WORK TO BE COMPLETED:
Every line with the string "eapply" must be copied from the entries below.

---+---

(* ===== verification/GtpIesSpec.v ===== *)
(** * Wire layouts of the GTPv2 information elements

    The headers, and for each information element of the regular form the layout its
    encoder and its decoder agree on, with the proof that they do as an instance of
    [IeCodecOk].  An element whose fields are not whole bytes, or are of different
    widths on the two sides, is not regular. *)

From S2P Require Import Prelude EncDecBits Codec CodecSpec GtpIes GtpIesEncoder GtpIesDecoder.

(** ** Bits in bytes *)

(** Two neighbouring fields are one field. *)
Lemma nbits_join n m a b : 0 <= b < 2 ^ Z.of_nat m -> nbits n a ++ nbits m b = nbits (n + m) (a * 2 ^ Z.of_nat m + b).
Proof.
  intros Hb. rewrite nbits_split. f_equal.
  - by rewrite Z.div_add_l, (Z.div_small b), Z.add_0_r by lia.
  - apply nbits_ext. intros i Hi. rewrite <- (Z.mod_small b (2 ^ Z.of_nat m)) at 1 by done.
    rewrite <- (Z.mod_pow2_bits_low (_ + _) (Z.of_nat m)), Z.add_comm, Z_mod_plus_full by lia. done.
Qed.
(* ===== verification/GtpIesOptional.v ===== *)
(** * Layouts of the GTPv2 message header and of elements with optional or variable parts

    As for the regular elements, [encodes] and [decodes] of a common layout, under the
    condition under which encoder and decoder agree. *)

From S2P Require Import Prelude EncDecBits Codec CodecSpec Tlv GtpIes GtpIesEncoder GtpIesDecoder GtpIesSpec.

(** ** The message header *)

Definition layout_gtpv2c_header (h : gtpv2c_header_t) : layout :=
  [(3, h.(gtpc_version)); (1, h.(gtpc_piggyback)); (1, h.(gtpc_teid_flag)); (3, h.(gtpc_spare));
   (8, h.(gtpc_message_type)); (16, h.(gtpc_message_len))] ++
  (if h.(gtpc_teid_flag) =? 1
   then [(32, h.(has_teid_teid)); (24, h.(has_teid_seq)); (8, h.(has_teid_spare))]
   else [(24, no_teid_seq h); (8, no_teid_spare h)]).

(** The decoder does not read the spare byte behind the sequence number; a header without
    tunnel id uses only the first word of the union. *)
Definition gtpv2c_header_ok (h : gtpv2c_header_t) : Prop :=
  h.(has_teid_spare) = 0 ∧
  (h.(gtpc_teid_flag) ≠ 1 -> h.(has_teid_teid) < 2 ^ 24 ∧ 0 <= h.(has_teid_teid) ∧ h.(has_teid_seq) = 0).

Lemma gtpv2c_header_encodes h :
  encodes (encode_gtpv2c_header_t h) (layout_gtpv2c_header h) (size (layout_gtpv2c_header h) / 8).
Proof.
  apply encodes_bytes. unfold layout_gtpv2c_header. cbn [app].
  destruct (gtpc_teid_flag h =? 1) eqn:E; unfold encode_gtpv2c_header_t; rewrite ?E; repeat emit_step.
Qed.

Lemma of_be_rev_le k v : 0 <= v < 2 ^ (8 * Z.of_nat k) -> of_be_bytes (rev (le_bytes k v)) = v.
Proof.
  revert v. induction k as [|k IH]; intros v Hv; [cbn in *; lia|].
  cbn [le_bytes rev]. unfold of_be_bytes in *. rewrite foldl_app. cbn [foldl].
  rewrite Nat2Z.inj_succ, Z.mul_succ_r, Z.pow_add_r in Hv by lia. change (2 ^ 8) with 256 in Hv.
  rewrite IH by divlia. unfold uwrap. change (2 ^ 8) with 256. divlia.
Qed.

Lemma bytes_ok_be k v : bytes_ok (rev (le_bytes k v)).
Proof. apply Forall_rev, bytes_ok_le_bytes. Qed.

(** The bytes of the header. *)
Definition gtpv2c_bytes (h : gtpv2c_header_t) : list Z :=
  [((h.(gtpc_version) * 2 + h.(gtpc_piggyback)) * 2 + h.(gtpc_teid_flag)) * 8 + h.(gtpc_spare);
   h.(gtpc_message_type); h.(gtpc_message_len) / 256; u8 h.(gtpc_message_len)] ++
  (if h.(gtpc_teid_flag) =? 1
   then rev (le_bytes 4 h.(has_teid_teid)) ++ rev (le_bytes 3 h.(has_teid_seq)) ++ [h.(has_teid_spare)]
   else rev (le_bytes 3 (no_teid_seq h)) ++ [no_teid_spare h]).

Lemma octets_app a b : octets (a ++ b) = octets a ++ octets b.
Proof. unfold octets. by rewrite map_app. Qed.

Lemma gtpv2c_header_bytes h : layout_ok (layout_gtpv2c_header h) ->
  wbits (layout_gtpv2c_header h) = wbits (octets (gtpv2c_bytes h)) ∧ bytes_ok (gtpv2c_bytes h).
Proof.
  unfold layout_gtpv2c_header, gtpv2c_bytes. intros Hok. apply layout_ok_app in Hok as [H1 H2].
  do 6 (apply Forall_cons_1 in H1 as [?Hf H1]). cbn beta iota in *. rewrite octets_app, !wbits_app. split.
  - f_equal.
    + unfold octets. cbn [map]. rewrite !wbits_cons, !app_assoc.
      do 3 (rewrite nbits_join by assumption). change (Z.to_nat 16) with (8 + 8)%nat.
      rewrite (nbits_split 8 8), nbits8_u8, <- !app_assoc. reflexivity.
    + destruct (gtpc_teid_flag h =? 1).
      * do 2 (apply Forall_cons_1 in H2 as [?Ht H2]). rewrite !octets_app, !wbits_app, <- !wbits_be_bytes by done.
        by rewrite !wbits_cons, !app_nil_r.
      * apply Forall_cons_1 in H2 as [Ht H2]. rewrite !octets_app, !wbits_app, <- !wbits_be_bytes by done.
        by rewrite !wbits_cons, !app_nil_r.
  - apply Forall_app. split.
    + repeat apply Forall_cons_2; try done; unfold byte_ok; try lia; [divlia|apply byte_ok_uwrap].
    + destruct (gtpc_teid_flag h =? 1); repeat (apply Forall_cons_1 in H2 as [?Ht H2]).
      * apply Forall_app_2; [apply bytes_ok_be|]. apply Forall_app_2; [apply bytes_ok_be|by apply Forall_singleton].
      * apply Forall_app_2; [apply bytes_ok_be|by apply Forall_singleton].
Qed.

(** The two forms of the header in a buffer. *)
Ltac loads :=
  repeat match goal with
  | |- context [load ?l ?i ≫= _] =>
      let r := eval hnf in (load l i) in change (load l i) with r; cbn [mbind option_bind]
  end.

Lemma decode_header_teid header f ty l1 l0 t3 t2 t1 t0 s2 s1 s0 x rest : nz (f / 8 mod 2) = true ->
  decode_gtpv2c_header_t header (f :: ty :: l1 :: l0 :: t3 :: t2 :: t1 :: t0 :: s2 :: s1 :: s0 :: x :: rest) =
    Some (12, mk_gtpv2c_header (f mod 8) (f / 8 mod 2) (f / 16 mod 2) (f / 32) ty (256 * l1 + l0)
                (of_be_bytes [t3; t2; t1; t0]) (of_be_bytes [s2; s1; s0]) header.(has_teid_spare)).
Proof. intros E. unfold decode_gtpv2c_header_t. loads. cbv zeta. rewrite E. loads. done. Qed.

Lemma decode_header_no_teid header f ty l1 l0 s2 s1 s0 x rest : nz (f / 8 mod 2) = false ->
  decode_gtpv2c_header_t header (f :: ty :: l1 :: l0 :: s2 :: s1 :: s0 :: x :: rest) =
    Some (8, mk_gtpv2c_header (f mod 8) (f / 8 mod 2) (f / 16 mod 2) (f / 32) ty (256 * l1 + l0)
               (of_be_bytes [s2; s1; s0] + 2 ^ 24 * no_teid_spare header) header.(has_teid_seq) header.(has_teid_spare)).
Proof. intros E. unfold decode_gtpv2c_header_t. loads. cbv zeta. rewrite E. loads. done. Qed.

Lemma gtpv2c_header_decodes h : layout_ok (layout_gtpv2c_header h) -> gtpv2c_header_ok h ->
  decodes (decode_gtpv2c_header_t zero_gtpv2c_header) (layout_gtpv2c_header h)
    (size (layout_gtpv2c_header h) / 8) h.
Proof.
  intros Hok (Hsp & Hno) buf post Hh _. destruct (gtpv2c_header_bytes h Hok) as [E Hb]. rewrite E in Hh.
  apply holds_octets in Hh as [rest ->]; [|done]. clear E Hb.
  unfold layout_gtpv2c_header in *. apply layout_ok_app in Hok as [H1 H2].
  do 6 (apply Forall_cons_1 in H1 as [?Hf H1]). clear H1.
  destruct h as [sp fl pb ver ty len teid seq spare]; cbn in Hsp, Hno, Hf, Hf0, Hf1, Hf2, Hf3, Hf4, H2. subst spare.
  unfold gtpv2c_bytes, layout_gtpv2c_header. cbn [gtpc_teid_flag gtpc_version gtpc_piggyback gtpc_spare
    gtpc_message_type gtpc_message_len has_teid_teid has_teid_seq has_teid_spare].
  set (flags := ((ver * 2 + pb) * 2 + fl) * 8 + sp).
  assert (flags / 8 mod 2 = fl ∧ flags mod 8 = sp ∧ flags / 16 mod 2 = pb ∧ flags / 32 = ver ∧
    256 * (len / 256) + u8 len = len) as (E1 & E2 & E3 & E4 & E5).
  { unfold flags, uwrap. change (2 ^ 8) with 256. split_and!; divlia. }
  clearbody flags. destruct (Z.eqb_spec fl 1) as [->|Hn].
  - do 2 (apply Forall_cons_1 in H2 as [?Ht H2]).
    pose proof (of_be_rev_le 4 teid Ht) as T4. pose proof (of_be_rev_le 3 seq Ht0) as T3.
    cbn [rev le_bytes app] in *. rewrite decode_header_teid by (by rewrite E1).
    by rewrite E1, E2, E3, E4, E5, T4, T3.
  - destruct (Hno Hn) as (Ht & Ht0 & ->). unfold no_teid_seq, no_teid_spare. cbn [has_teid_teid].
    rewrite (Z.mod_small teid), (Z.div_small teid) by lia.
    pose proof (of_be_rev_le 3 teid ltac:(lia)) as T3. assert (fl = 0) as -> by lia.
    cbn [rev le_bytes app] in *. rewrite decode_header_no_teid by (by rewrite E1).
    by rewrite E1, E2, E3, E4, E5, T3, Z.add_0_r.
Qed.

(** ** Arrays of bytes *)

(** The first [n] bytes of an array of [N], of which the others are zero. *)
Definition padded (arr : list Z) (n : Z) (N : nat) : Prop :=
  length arr = N ∧ bytes_ok arr ∧ 0 < n <= Z.of_nat N ∧ drop (Z.to_nat n) arr = repeat 0 (N - Z.to_nat n).

Lemma size_padded arr n N : padded arr n N -> size (octets (take (Z.to_nat n) arr)) = 8 * n.
Proof. intros (Hl & _ & Hn & _). rewrite size_octets, length_take. lia. Qed.

Lemma emits_padded arr n N : padded arr n N -> emits 0 (putmem_len arr n) (octets (take (Z.to_nat n) arr)).
Proof.
  intros (Hl & Hb & Hn & _) base e buf w. unfold putmem_len. rewrite (proj2 (Z.leb_le 0 n)) by lia.
  apply emits_putmem_prefix; [done|lia].
Qed.

Lemma reads_padded {A} arr n N (k : list Z -> dec A) L y : padded arr n N -> reads 0 (k arr) L y ->
  reads 0 (getmem_into (repeat 0 N) n ≫= k) (octets (take (Z.to_nat n) arr) ++ L) y.
Proof.
  intros (Hl & Hb & Hn & Hd) Hk. pose proof (length_take arr (Z.to_nat n)) as Ht.
  replace n with (Z.of_nat (length (take (Z.to_nat n) arr))) at 1 by lia.
  apply reads_getmem_into; [by apply Forall_take|apply bytes_ok_zeros|rewrite repeat_length; lia|].
  rewrite Ht, Nat.min_l, drop_repeat, <- Hd, take_drop by lia. exact Hk.
Qed.

(** Elements that are nothing but an array. *)
Definition array_layout (h : ie_header_t) (arr : list Z) (n : Z) : layout :=
  layout_gie_header h ++ octets (take (Z.to_nat n) arr).
Definition array_good (h : ie_header_t) (arr : list Z) (n : Z) (N : nat) : Prop :=
  layout_ok (layout_gie_header h) ∧ padded arr n N.

Lemma array_encodes h arr n N : array_good h arr n N ->
  encodes (enc_bytes (ecall (encode_ie_header_t h) ⨾ putmem_len arr n)) (array_layout h arr n)
    (size (array_layout h arr n) / 8).
Proof. intros [_ Hp]. apply encodes_bytes, emits_gie_header. by eapply emits_padded. Qed.

Lemma array_decodes {T} (mk : ie_header_t -> list Z -> T) (len : ie_header_t -> Z) h arr N :
  array_good h arr (len h) N ->
  decodes (dec_bytes (header ← dcall (decode_ie_header_t IE_HEADER_SIZE);
                      x ← getmem_into (repeat 0 N) (len header); mret (mk header x)))
    (array_layout h arr (len h)) (size (array_layout h arr (len h)) / 8) (mk h arr).
Proof.
  intros [Hok Hp]. apply decodes_bytes, reads_gie_header; [done|].
  rewrite <- (app_nil_r (octets _)). eapply reads_padded; [done|]. apply reads_ret.
Qed.

Ltac array_codec :=
  intros Hg; split; [by eapply array_encodes|];
  match goal with |- decodes _ (array_layout (?p ?v) _ _) _ _ => destruct v end;
  match goal with |- decodes (dec_bytes (mbind ?k _)) (array_layout ?h ?arr ?n) _ (?mk _ _) =>
    first [exact (array_decodes mk gie_len h arr _ Hg)|exact (array_decodes mk (fun _ => 8) h arr _ Hg)] end.

(** Encoder and decoder agree on the layout [L] of the value [v]. *)
Definition agree {T} (f : T -> ie_encoder) (g : T -> ie_decoder T) (zero : T) (L : layout) (v : T) : Prop :=
  encodes (f v) L (size L / 8) ∧ decodes (g zero) L (size L / 8) v.

(** Access point names, domain names, traffic flow templates: the length is that of the
    element. *)
Definition apn_good (v : gtp_acc_pt_name_ie_t) : Prop :=
  array_good v.(gtp_acc_pt_name_header) v.(gtp_acc_pt_name_apn) v.(gtp_acc_pt_name_header).(gie_len) 128.
Definition layout_apn (v : gtp_acc_pt_name_ie_t) : layout :=
  array_layout v.(gtp_acc_pt_name_header) v.(gtp_acc_pt_name_apn) v.(gtp_acc_pt_name_header).(gie_len).
Lemma apn_agree v : apn_good v ->
  agree encode_gtp_acc_pt_name_ie decode_gtp_acc_pt_name_ie zero_gtp_acc_pt_name (layout_apn v) v.
Proof. unfold apn_good, agree, layout_apn, encode_gtp_acc_pt_name_ie, decode_gtp_acc_pt_name_ie. array_codec. Qed.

---+---

OUTPUT FOR THIS TASK:
Proof. intros [_ Hp]. apply encodes_bytes, emits_gie_header. by eapply emits_padded. Qed.
  rewrite <- (app_nil_r (octets _)). eapply reads_padded; [done|]. apply reads_ret.
  intros Hg; split; [by eapply array_encodes|];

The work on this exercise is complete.